Elle lance des appels à projets de recherche (actuellement environ 80 retenus par an) et attribue un prix annuel depuis 2002 aux équipes ayant une activité de recherche régulière (en odontologie, en chirurgie – greffe de trachée artificielle à l’hôpital Marie-Lannelongue –, en neurologie…). Après avoir récompensé, en 2011, l’équipe du Pr Bruno Gogly, odontologiste à l’hôpital Albert-Chenevier, pour ses travaux sur l’utilisation du fibroblaste gingival en médecine régénérative, la fondation remet à l’honneur, en 2018, la médecine régénérative grâce aux travaux menés depuis dix ans pour régénérer la dent ou l’os afin de combler une lésion crânio-faciale (sachant que les greffons autologues ne permettent pas d’avoir des quantités suffisantes d’os) par l’équipe de Catherine Chaussain, praticien hospitalier à l’hôpital Bretonneau et professeur à la faculté de chirurgie dentaire de l’université Paris-Descartes, et financés par la Fondation des Gueules cassées…

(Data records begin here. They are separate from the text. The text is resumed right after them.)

Lemma slow_events_ok e : call_ok e → Forall event_ok (slow_events k1 e) ∧ Forall on_slow_path (slow_events k1 e).
Proof.
  intros He. destruct (raw_events_fast k1 e He) as [Hev _]. revert Hev. clear He.
  destruct e; cbn [slow_events raw_events]; repeat case_match; intros Hev; (split; [exact Hev || apply Forall_nil_2|by repeat constructor]).
Qed.
Lemma slow_calls_delivered es : ∀ r1 w e2 d',
  Forall call_ok es → in_step c1 r1 e2 →
  call_events (pc_input P) (ps_input c2) true (map slow_event (concat (map (slow_events k1) es))) (e_data e2) = (true, d') →
  ∃ r1' pkts e2', send_calls c1 k1 true true false userId shareId es r1 w = Ret (map (call_result k1 false) es, r1', w ++ pkts) ∧
    recv_peer_packets P W c2 transport_write (S fuel) pkts f e2 = Ret (Some (STATE_RUN_SUCCESS, f, e2')) ∧ e_data e2' = d' ∧ in_step c1 r1' e2'.
Proof.
  induction es as [|e es IH]; intros r1 w e2 d' Hok Hstep Hc; cbn [send_calls map concat] in *.
  { exists r1, [], e2. rewrite app_nil_r. by injection Hc as <-. }
  apply Forall_cons_1 in Hok as [He Hes]. rewrite map_app in Hc. apply call_events_split in Hc as (d1 & Hc1 & Hc2).
  destruct (slow_events_ok e He) as [Hev Hsl].
  destruct (slow_events_delivered c1 userId shareId (λ p w, (true, w ++ [p])) (λ _ _, eq_refl) P W c2 transport_write fuel f Hav Hcrypt Hu Hi Hdis Hcons
    (slow_events k1 e) r1 w e2 d1 Hev Hsl Hstep Hc1) as (r1a & p1 & e2a & E1 & E2 & <- & Hstep1).
  destruct (IH r1a (w ++ p1) e2a d' Hes Hstep1 Hc2) as (r1' & p2 & e2' & E3 & E4 & Hd & Hstep2).
  exists r1', (p1 ++ p2), e2'.
  assert (slow_events k1 e = [] → r1a = r1 ∧ p1 = [] ∧ e2a = e2) as Hnone.
  { intros Hn. rewrite Hn in E1. cbn [send_slow] in E1. injection E1 as -> Hw.
    assert (p1 = []) as ->. { apply (f_equal length) in Hw. rewrite length_app in Hw. destruct p1; [done|cbn in Hw; lia]. }
    by injection E2 as ->. }
  pose proof (slow_call c1 k1 userId shareId (λ p w, (true, w ++ [p])) e r1 w) as Hreg.
  destruct (registered c1 k1 true true (λ p w, (true, w ++ [p])) userId shareId false e) as [send|].
  - destruct (slow_events k1 e) as [|ev evs].
    + rewrite Hreg. destruct (Hnone eq_refl) as (-> & -> & ->). cbn [mbind outcome_bind]. rewrite app_nil_r in E3. by rewrite E3.
    + destruct Hreg as [-> ->]. rewrite E1. cbn [mbind outcome_bind]. rewrite E3, <- app_assoc. split; [done|].
      by erewrite recv_peer_packets_app by exact E2.
  - destruct Hreg as [Hn ->]. destruct (Hnone Hn) as (-> & -> & ->). cbn [mbind outcome_bind]. rewrite app_nil_r in E3. by rewrite E3.
Qed.
End input_calls.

Ce qui "a permis de recourir à des techniques de grande qualité (plateforme d’imagerie, avec microscanner, TEP-scan avec traceurs de l’angiogenèse), qui ont accéléré notre compréhension des mécanismes fondamentaux de la régénération", explique celle qui, après une thèse sur la reconstruction dermique grâce aux cellules gingivales et un post-doctorat à l’université de l’Illinois où elle étudia les protéines de minéralisation de la matrice extracellulaire de l’os et de la dent, eut l’idée d’implanter, dans les lésions osseuses du crâne, des cellules mésenchymateuses issues de la pulpe dentaire : ces cellules, dont l’intérêt est d’être sans risque de rejet étant donné leur origine commune (la crête neurale) avec celles des os de la face et du crâne, peuvent donner des chondrocytes, des neurones, etc. "Les cellules pulpaires sont de merveilleux outils pour refaire des dents et surtout de l’os, et aussi pour la vascularisation et l’innervation. Au cours de suivis longitudinaux, la réparation s’est avérée meilleure avec les cellules pulpaires. Notre modèle marchait !"
Après ensemencent dans du collagène (constituant principal de l’os ou de la dentine) et culture des cellules souches pulpaires, les chercheurs étudient leur devenir ("une fois implantées, les cellules se différencient en chondrocytes hypertrophiques"), comment, tout en activant la minéralisation, elles participent à la réparation de la lésion, à la repousse de nerfs et de vaisseaux, et comment rendre leur matériau support suffisamment rigide pour induire la formation d’os. Pour l’étude de l’angiogenèse, l’équipe, en collaboration avec l’équipe de Stéphane Germain au Collège de France, a pu montrer que lorsque les cellules étaient préalablement soumises à une hypoxie ou au fibroblast growth factor (FGF 2), la densité vasculaire de l’implant était augmentée, et comprendre "pourquoi les cellules pulpaires font de si beaux vaisseaux : le fibroblaste pulpaire surexprime le vascular endothelial growth factor [VEGF] et, à la différence des autres fibroblastes, exprime le human growth factor [HGF]".
En outre, la détection précoce de l’angiogenèse permet de prédire la réparation osseuse. "Il faut aussi trouver des marqueurs prédictifs de la réponse, car les implants n’ont pas pris chez les patients en cas de diabète ou d’ostéoporose." Les applications thérapeutiques pourraient concerner les blessures militaires ou accidentelles, et les maladies chroniques qui induisent des pertes osseuses, cartilagineuses ou dentaires (rachitismes génétiques, maladies des os de verre).